NASA, komşu galaksi Andromeda’nın şimdiye kadarki en ayrıntılı görüntüsünü paylaştı. Bu çarpıcı görsel, karanlık madde kavramını bilime kazandıran gökbilimci Vera C. Rubin'e bir saygı duruşu niteliğinde hazırlandı.

Görsel, yalnızca NASA'nın Chandra X-ışını teleskobu ile değil, aynı zamanda ESA’nın XMM-Newton misyonu, Spitzer ve GALEX gibi emekli uzay teleskopları, COBE, Planck, Herschel ve Westerbork Radyo Teleskobu gibi çok sayıda yer ve uzay tabanlı gözlem aracıyla elde edilen veriler birleştirilerek oluşturuldu.

Muazzam ayrıntı ve detay

Farklı dalga boylarında gözlemlenen veriler bir araya getirilerek, evrenin en büyük gizemlerinden biri olan karanlık maddeyi anlamamıza yardımcı olan galaksinin çok katmanlı bir portresi ortaya kondu. Her bir dalga boyu, Andromeda hakkında farklı bir bilgi katmanı sunuyor.
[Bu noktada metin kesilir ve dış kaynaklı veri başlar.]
(** [~inplace_task()]. *)
Definition destroy (this : addr) : M unit :=
  p <- read_oper this ;; t <- deref p ;;
  run_dtor (dtor t) (buf_of this) ;;;
  dealloc this.

(** [inplace_task& operator=(inplace_task&& other) noexcept]. *)
Definition move_assign (this other : addr) : M unit :=
  p <- read_oper this ;; t <- deref p ;;
  run_dtor (dtor t) (buf_of this) ;;;
  p <- read_oper other ;; write_oper this p ;;;
  e <- read_empty_oper ;; write_oper other e ;;;
  p <- read_oper this ;; t <- deref p ;;
  run_move (move t) (buf_of other) (buf_of this).

(** [R operator()(Args&&... args)]. *)
Definition invoke (this : addr) (args : Args) : M R :=
  p <- read_oper this ;; t <- deref p ;;
  run_call (call t) (buf_of this) args.

(** [bool is_empty() const]. *)
Definition is_empty (this : addr) : M bool :=
  p <- read_oper this ;; e <- read_empty_oper ;;
  ret (bool_decide (p = e)).

(** [void swap(inplace_task& other) noexcept]. *)
Definition swap (this other : addr) : M unit :=
  if decide (this = other) then ret tt else
  store tmp_buf None ;;;
  p <- read_oper this ;; t <- deref p ;;
  run_move (move t) (buf_of this) tmp_buf ;;;
  q <- read_oper other ;; u <- deref q ;;
  run_move (move u) (buf_of other) (buf_of this) ;;;
  p <- read_oper this ;; t <- deref p ;;
  run_move (move t) tmp_buf (buf_of other) ;;;
  p <- read_oper this ;; q <- read_oper other ;;
  write_oper this q ;;; write_oper other p.


(** *** Client programs *)

(** The statements a client can run on containers named by their address. *)
Inductive op :=
| Default (this : addr)
| Construct (this : addr) (T : ty) (v : V)
| MoveCtor (this other : addr)
| MoveAssign (this other : addr)
| Swap (this other : addr)
| Invoke (this : addr) (args : Args)
| IsEmpty (this : addr)
| Destroy (this : addr).

Definition exec (o : op) : M unit :=
  match o with
  | Default a => default_ctor a
  | Construct a T v => construct a T v
  | MoveCtor a b => move_ctor a b
  | MoveAssign a b => move_assign a b
  | Swap a b => swap a b
  | Invoke a args => _ <- invoke a args ;; ret tt
  | IsEmpty a => _ <- is_empty a ;; ret tt
  | Destroy a => destroy a
  end.

Fixpoint run (l : list op) : M unit :=
  match l with
  | [] => ret tt
  | o :: l' => exec o ;;; run l'
  end.

(** Moves, swaps, assignments and the construction and destruction of
    containers: everything but the construction of a further payload and
    invocation. *)
Definition transfers (o : op) : bool :=
  match o with
  | Construct _ _ _ | Invoke _ _ => false
  | _ => true
  end.
(** * miniMDS [data_tools.py]: chromosome parameters, sparse structures of
    points, contact matrices, resolution reduction and consensus alignment.

    The module is Python 2: [/] between integers is floor division, which is
    [Z.div] (both round towards minus infinity and give the remainder the sign
    of the divisor); integers are unbounded, hence [Z].  Exceptions are
    results of an error monad.  Floating-point numbers are kept abstract, in
    the class [Floats], with the few operations that the module applies to
    them.  The messages printed while a file is scanned and the progress
    tracker have no effect on the results and are left out. *)

From Stdlib Require Import ZArith Lia Bool Ascii DecimalString DecimalPos DecimalZ.
From stdpp Require Import base option list gmap strings sorting.

Local Open Scope Z_scope.

(** ** Exceptions and results *)

Inductive exn : Type :=
  | ZeroDivisionError
  | IndexError
  | AttributeError
  | UnboundLocalError
  | ValueError
  | TypeError
  | AssertionError
  | SystemExit (printed : list Z) (status : Z).

Inductive result (A : Type) : Type :=
  | Ok (a : A)
  | Raise (e : exn).

Arguments Ok {A} a.
Arguments Raise {A} e.

Definition rbind {A B : Type} (r : result A) (k : A -> result B) : result B :=
  match r with
  | Ok a => k a
  | Raise e => Raise e
  end.

Notation "x <- r ;; k" := (rbind r (fun x => k))
  (at level 100, r at next level, right associativity).
Notation "r ;;; k" := (rbind r (fun _ => k))
  (at level 100, right associativity).

(** A loop [for x in l: body] over a state that the body may abort. *)
Fixpoint for_each {A S : Type} (body : S -> A -> result S) (l : list A) (s : S)
  : result S :=
  match l with
  | [] => Ok s
  | x :: l' => s' <- body s x ;; for_each body l' s'
  end.

(** [enumerate(l)]. *)
Definition enumerate {A : Type} (l : list A) : list (Z * A) :=
  zip (Z.of_nat <$> seq 0 (length l)) l.

(** ** Python primitives *)

(** [a / b] on integers. *)
Definition py_div (a b : Z) : result Z :=
  if b =? 0 then Raise ZeroDivisionError else Ok (a / b).

(** The position that the subscript [i] designates in a sequence of length
    [n]: negative subscripts count from the end. *)
Definition py_idx (n : nat) (i : Z) : result nat :=
  if (0 <=? i) && (i <? Z.of_nat n) then Ok (Z.to_nat i)
  else if (- Z.of_nat n <=? i) && (i <? 0) then Ok (Z.to_nat (Z.of_nat n + i))
  else Raise IndexError.

(** [l[i]]. *)
Definition py_get {A : Type} (l : list A) (i : Z) : result A :=
  k <- py_idx (length l) i ;;
  match l !! k with
  | Some a => Ok a
  | None => Raise IndexError
  end.

(** [l[i] = a]. *)
Definition py_set {A : Type} (l : list A) (i : Z) (a : A) : result (list A) :=
  k <- py_idx (length l) i ;; Ok (<[k := a]> l).

(** [np.zeros(n)]. *)
Definition np_zeros {A : Type} (zero : A) (n : Z) : result (list A) :=
  if n <? 0 then Raise ValueError else Ok (replicate (Z.to_nat n) zero).

(** ** Floating-point numbers

    The operations of Python and numpy on floats that the module relies on. *)
Class Floats (float : Type) : Type := {
  fzero : float;                        (* 0.0, the entries of np.zeros *)
  fadd : float -> float -> float;       (* x + y *)
  feq0 : float -> bool;                 (* x == 0 *)
  fmean : list float -> float;          (* np.mean of a column *)
  fstr : float -> string;               (* str(x) *)
  fparse : string -> option float       (* float(s); None is ValueError *)
}.

(** A dense matrix, as the list of its rows. *)
Abbreviation matrix float := (list (list float)).

(** ** ChromParameters *)

Record ChromParameters : Type := mkChrom {
  minPos : Z;            (* minimum genomic coordinate *)
  maxPos : Z;            (* maximum genomic coordinate *)
  res : Z;               (* resolution (bp) *)
  name : string;         (* e.g. "chr22" *)
  size : option Z        (* number of lines in file; None in files read back *)
}.

(** Number of possible loci. *)
Definition getLength (c : ChromParameters) : result Z :=
  q <- py_div (maxPos c - minPos c) (res c) ;; Ok (q + 1).

(** Converts genomic coordinate into point number. *)
Definition getPointNum (c : ChromParameters) (genCoord : Z) : result (option Z) :=
  if (genCoord <? minPos c) || (genCoord >? maxPos c) then Ok None
  else q <- py_div (genCoord - minPos c) (res c) ;; Ok (Some q).

(** Creates low-res version of this chromosome. *)
Definition reduceRes (c : ChromParameters) (resRatio : Z) : result ChromParameters :=
  let lowRes := res c * resRatio in
  qmin <- py_div (minPos c) lowRes ;;
  let lowMinPos := qmin * lowRes in
  qmax <- py_div (maxPos c) lowRes ;;
  let lowMaxPos := qmax * lowRes in
  Ok (mkChrom lowMinPos lowMaxPos lowRes (name c) (size c)).

(** Rounding a quotient up, as the specification's [ceil(a/b)]. *)
Definition ceil_div (a b : Z) : Z := - ((- a) / b).

(** ** Point and Structure

    A slot of the points array holds a Point or the marker [0] (here [None]).
    Points are modelled by their values: the slots of an array hold distinct
    objects, and no function below reads a Point through one structure after
    writing it through another.  The structures that [make_compatible]
    rewrites in place are objects of a store. *)

Section Model.
Context `{Floats float}.

Definition position : Type := float * float * float.

Record Point : Type := mkPoint {
  pos : position;              (* 3D coordinates *)
  num : Z;                     (* locus (not necessarily sequential) *)
  pchrom : ChromParameters;    (* chromosome parameters *)
  index : Z                    (* sequential *)
}.

#[warnings="-register-all"]
Inductive Structure : Type := mkStructure {
  points : list (option Point);
  structures : list Structure;
  chrom : ChromParameters;     (* chromosome parameters *)
  offset : Z                   (* indexing offset (for substructures only) *)
}.

Definition set_points (s : Structure) (pts : list (option Point)) : Structure :=
  mkStructure pts (structures s) (chrom s) (offset s).

Definition set_index (p : Point) (i : Z) : Point :=
  mkPoint (pos p) (num p) (pchrom p) i.

(** [self.points[np.where(self.points != 0)[0]]] *)
Definition getPoints (s : Structure) : list Point := omap id (points s).

Definition getPointNums (s : Structure) : list Z := num <$> getPoints s.

Definition getCoords (s : Structure) : list position := pos <$> getPoints s.

(** Non-null genomic coordinates of structure. *)
Definition getGenCoords (s : Structure) : list Z :=
  (fun point_num => minPos (chrom s) + res (chrom s) * point_num) <$> getPointNums s.

(** Converts genomic coordinate into index. *)
Definition getIndex (s : Structure) (genCoord : Z) : result (option Z) :=
  pointNum <- getPointNum (chrom s) genCoord ;;
  match pointNum with
  | None => Ok None
  | Some pointNum =>
      let pointNum := pointNum - offset s in
      if (0 <=? pointNum) && (pointNum <? Z.of_nat (length (points s))) then
        match points s !! Z.to_nat pointNum with
        | Some (Some point) => Ok (Some (index point))
        | _ => Ok None
        end
      else Ok None
  end.

(** [max(l)] *)
Definition py_max (l : list Z) : result Z :=
  match l with
  | [] => Raise ValueError
  | x :: l' => Ok (foldl Z.max x l')
  end.

Fixpoint map_r {A B : Type} (f : A -> result B) (l : list A) : result (list B) :=
  match l with
  | [] => Ok []
  | x :: l' => y <- f x ;; ys <- map_r f l' ;; Ok (y :: ys)
  end.

Definition setstructures (self : Structure) (strs : list Structure) : result Structure :=
  maxes <- map_r (fun structure => py_max (getPointNums structure)) strs ;;
  m <- py_max maxes ;;
  zeros <- np_zeros None (m + 1) ;;
  pts <- for_each (fun pts structure =>
           for_each (fun pts point =>
             match point with
             | None => Ok pts
             | Some p => py_set pts (num p) (Some p)
             end) (points structure) pts) strs zeros ;;
  Ok (mkStructure pts strs (chrom self) (offset self)).
(** A request to one of the handlers that write to the store. *)
Inductive Call : Type :=
| CreateProject (adminId : ObjectId) (body : ProjectBody) (newId : ObjectId)
    (rnd : string)
| CreateNewProjectKey (projectId : ObjectId)
| UpdateAppName (projectId : ObjectId) (v : option string)
| UpdateAppEmail (projectId : ObjectId) (v : option string)
| UpdateLoginMethods (projectId : ObjectId) (v : option (gmap string bool))
| UpdateSecurity (projectId : ObjectId) (v : option (gmap string Z))
| UpdateEmailTemplates (projectId : ObjectId) (v : option (gmap string string))
| ResetEmailTemplate (projectId : ObjectId) (emailTemplate : string)
| ResetSecurity (projectId : ObjectId)
| DeleteProject (projectId : option ObjectId)
| DeleteAllProjects (adminId : ObjectId)
| DeleteAccount (adminId : ObjectId)
| CreateAccount (body : AccountBody) (newId : ObjectId)
| UpdateAdminAccount (adminId : ObjectId) (body : AccountBody)
| CreateLoginSession (body : AccountBody) (now now' : Z)
| DeleteLoginSession (adminId : ObjectId)
| RefreshAccessToken (req : RefreshRequest) (now now' : Z)
| VerifyUser (projectId : ObjectId) (userId email : option string).

(** The store a call leaves; for [deleteAllProjects], the one its chains
    leave when all of them have run. *)
Definition after `{External} `{Imports} (c : Call) (s : Store) : Store :=
  match c with
  | CreateProject adminId body newId rnd =>
      snd (createProject adminId body newId rnd s)
  | CreateNewProjectKey projectId => snd (createNewProjectKey projectId s)
  | UpdateAppName projectId v => snd (updateAppName projectId v s)
  | UpdateAppEmail projectId v => snd (updateAppEmail projectId v s)
  | UpdateLoginMethods projectId v => snd (updateLoginMethods projectId v s)
  | UpdateSecurity projectId v => snd (updateSecurity projectId v s)
  | UpdateEmailTemplates projectId v => snd (updateEmailTemplates projectId v s)
  | ResetEmailTemplate projectId t => snd (resetEmailTemplateToDefault projectId t s)
  | ResetSecurity projectId => snd (resetSecuritySettingToDefault projectId s)
  | DeleteProject projectId => snd (deleteProject projectId s)
  | DeleteAllProjects adminId => settle (pending (deleteAllProjects adminId s)) s
  | DeleteAccount adminId => snd (deleteAccount adminId s)
  | CreateAccount body newId => snd (createAccount body newId s)
  | UpdateAdminAccount adminId body => snd (updateAdminAccount adminId body s)
  | CreateLoginSession body now now' => snd (createLoginSession body now now' s)
  | DeleteLoginSession adminId => snd (deleteLoginSession adminId s)
  | RefreshAccessToken req now now' => snd (refreshAccessToken req now now' s)
  | VerifyUser projectId userId email =>
      snd (verifyUserFromConsole projectId userId email s)
  end.

(** * Proofs *)

(** ** The handler monad *)

Lemma bind_ok {A B} (m : Handler A) (k : A -> Handler B) s a s' :
  m s = (Ok a, s') -> bind m k s = k a s'.
Proof. intros H. unfold bind. now rewrite H. Qed.

Lemma falsy_Some_false (x : string) : x <> "" -> Js.falsy (Some x) = false.
Proof. intros H. unfold Js.falsy. now apply bool_decide_eq_false. Qed.

(** ** The cascade *)

Lemma run_cascade p s :
  run_writes (cascade p) s =
  mkStore (admins s) (delete p (projects s))
    (filter (fun kv => user_projectId kv.2 <> p) (users s))
    (filter (fun kv => session_projectId kv.2 <> p) (sessions s))
    (filter (fun kv => log_projectId kv.2 <> p) (logs s)).
Proof. reflexivity. Qed.
(** The test both extractors apply, [text.find(ss) < 0], says that [ss]
    does not occur in [text]. *)
Lemma find_neg_iff (text ss : string) :
  (find text ss <? 0) = true <-> ~ Substring ss text.
Proof.
  unfold find. destruct (find_from_spec text ss 0 ltac:(lia)) as [[Hs Hge]|[Hn He]].
  - split; [intros H; apply Z.ltb_lt in H; lia | tauto].
  - rewrite He. split; [auto | reflexivity].
Qed.

Lemma find_nonneg_iff (text ss : string) :
  (find text ss <? 0) = false <-> Substring ss text.
Proof.
  destruct (find text ss <? 0) eqn:E.
  - apply find_neg_iff in E. split; [discriminate | tauto].
  - split; [|reflexivity]. intros _.
    unfold find in E.
    destruct (find_from_spec text ss 0 ltac:(lia)) as [[Hs _]|[_ He]]; [exact Hs|].
    rewrite He in E. discriminate.
Qed.
End FindFacts.

(** ** The single-file extractor: line ranges *)

Section LineRange.
Import PyStr Spec Cli.

Lemma select_from_none (keep : Z -> bool) (lines : list string) (n : Z) :
  (forall m, n <= m -> keep m = false) -> select_from n keep lines = [].
Proof.
  revert n. induction lines as [|l more IH]; intros n H; simpl; [reflexivity|].
  rewrite (H n (Z.le_refl n)). apply IH. intros m Hm. apply H. lia.
Qed.

Lemma take_below_end (a : args) (lines : list string) (n : Z) :
  start_line a <= n ->
  map text (Iter.takewhile (fun li => number li <? end_line a) (numbered_from n lines))
  = map rstrip (select_from n (from_start_below_end (start_line a) (end_line a)) lines).
Proof.
  revert n. induction lines as [|l more IH]; intros n Hn; simpl; [reflexivity|].
  unfold from_start_below_end at 1.
  assert (Hs : (start_line a <=? n) = true) by (apply Z.leb_le; lia).
  rewrite Hs. simpl. destruct (n <? end_line a) eqn:He; simpl.
  - f_equal. apply IH. lia.
  - rewrite select_from_none; [reflexivity|].
    intros m Hm. unfold from_start_below_end.
    apply Z.ltb_ge in He.
    assert (Hm' : (m <? end_line a) = false) by (apply Z.ltb_ge; lia).
    rewrite Hm'. apply andb_false_r.
Qed.

Lemma drop_then_take (a : args) (lines : list string) (n : Z) :
  map text
      (Iter.takewhile (fun li => number li <? end_line a)
         (Iter.dropwhile (fun li => number li <? start_line a) (numbered_from n lines)))
  = map rstrip (select_from n (from_start_below_end (start_line a) (end_line a)) lines).
Proof.
  revert n. induction lines as [|l more IH]; intros n; [reflexivity|].
  destruct (n <? start_line a) eqn:Hd.
  - simpl. rewrite Hd. rewrite IH.
    unfold from_start_below_end at 2.
    assert (Hs : (start_line a <=? n) = false)
      by (apply Z.leb_gt; apply Z.ltb_lt in Hd; lia).
    now rewrite Hs.
  - change (Iter.dropwhile (fun li => number li <? start_line a)
              (numbered_from n (l :: more)))
      with (if n <? start_line a
            then Iter.dropwhile (fun li => number li <? start_line a)
                   (numbered_from (n + 1) more)
            else numbered_from n (l :: more)).
    rewrite Hd. apply take_below_end. apply Z.ltb_ge in Hd. lia.
Qed.

(** What [extract_line_range] returns, for every stream and every pair
    of bounds: the lines numbered [n] with [start_line <= n < end_line]. *)
Lemma extract_line_range_spec (a : args) (infile : list string) :
  extract_line_range a infile
  = map rstrip
      (numbered_where (from_start_below_end (start_line a) (end_line a)) infile).
Proof. unfold extract_line_range, numbered_reader, numbered_where. apply drop_then_take. Qed.

(** C2.  With [start_line = 2] and [end_line = 5] a file of six lines or
    more yields three lines, those numbered 2, 3 and 4, and not the two
    lines numbered 3 and 4 that bounds exclusive at both ends select. *)
Theorem extract_line_range_2_5_includes_line_2
        (env : option string) (d : Z) (after before : string)
        (l1 l2 l3 l4 l5 l6 : string) (more : list string) :
  let a := {| latex_env := env; dedent := d; after_string := after;
              before_string := before; start_line := 2; end_line := 5 |} in
  let infile := l1 :: l2 :: l3 :: l4 :: l5 :: l6 :: more in
  extract_line_range a infile = [rstrip l2; rstrip l3; rstrip l4]
  /\ map rstrip (numbered_where (strictly_inside 2 5) infile) = [rstrip l3; rstrip l4]
  /\ extract_line_range a infile
     <> map rstrip (numbered_where (strictly_inside 2 5) infile).
Proof.
  intros a infile.
  assert (H1 : extract_line_range a infile = [rstrip l2; rstrip l3; rstrip l4])
    by reflexivity.
  assert (H2 : map rstrip (numbered_where (strictly_inside 2 5) infile)
               = [rstrip l3; rstrip l4]).
  { unfold infile, numbered_where. simpl.
    rewrite select_from_none; [reflexivity|].
    intros m Hm. unfold strictly_inside.
    assert (Hm' : (m <? 5) = false) by (apply Z.ltb_ge; lia).
    rewrite Hm'. apply andb_false_r. }
  split; [exact H1|]. split; [exact H2|].
  rewrite H1, H2. intros H. apply (f_equal (@List.length string)) in H. discriminate.
Qed.
End LineRange.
Özellikle Chandra’nın X-ışını verileri, galaksinin merkezindeki süper kütleli kara delik M31* etrafında yayılan yüksek enerjili radyasyonu gözler önüne seriyor. M31*, Samanyolu'nun merkezinde yer alan Sagittarius A*’dan neredeyse 25 kat daha büyük bir kütleye sahip: Sgr A*, Güneş'in 4,3 milyon katı iken, M31*'in kütlesi Güneş'in 100 milyon katı kadar. Ayrıca bu kara delik zaman zaman X-ışını parlamalarıyla dikkat çekiyor. Oysa Sgr A* görece daha sakin.

Vera C. Rubin’in anısına

Andromeda’nın bu görselde başrolde olmasının nedeni yalnızca yakınlığı değil. 2,5 milyon ışık yılı uzaklıktaki bu galaksi, Vera Rubin’in devrim niteliğindeki keşfine ev sahipliği yaptı. 1960’larda Vera Rubin ve çalışma arkadaşları, Andromeda galaksisinin dönüş hızını hassas biçimde ölçtü. Spiral kolların beklenenden çok daha yüksek hızlarla döndüğü anlaşıldı. Bu gözlemler galaksiyi saran, görünmeyen ve bilinmeyen bir maddenin varlığına işaret ediyordu. Bu görünmez kütle, Andromeda’nın yüksek dönüş hızına rağmen dağılmamasını sağlayan yerçekimini sağlıyordu. Yalnızca görünen maddeye ait kütle, bu yerçekimini üretmek için yeterli değildi. Bu, karanlık maddenin varlığının ilk somut kanıtıydı.

Ayrıca bkz.

Zaman üç boyutlu ve uzay sadece bir yan etki mi? İşte yeni teori

O zamandan bu yana gökbilimciler, büyük kütleli tüm galaksilerin benzer şekilde karanlık maddeyle çevrili devasa haleler barındırdığını ortaya koydu. Bu keşif, evrendeki maddelerin çoğunun bizim göremediğimiz, yalnızca kütleçekimsel etkileriyle varlığını hissettiren bir yapıdan oluştuğunu kesinleştirdi. Yani yıldızlar, gezegenler, uydular, hatta bizim bedenimiz ve kapı komşumuzun kedisi gibi "görünen" her şey, aslında evrendeki toplam maddenin yalnızca küçük bir kısmını (yaklaşık %15’ini) oluşturuyor.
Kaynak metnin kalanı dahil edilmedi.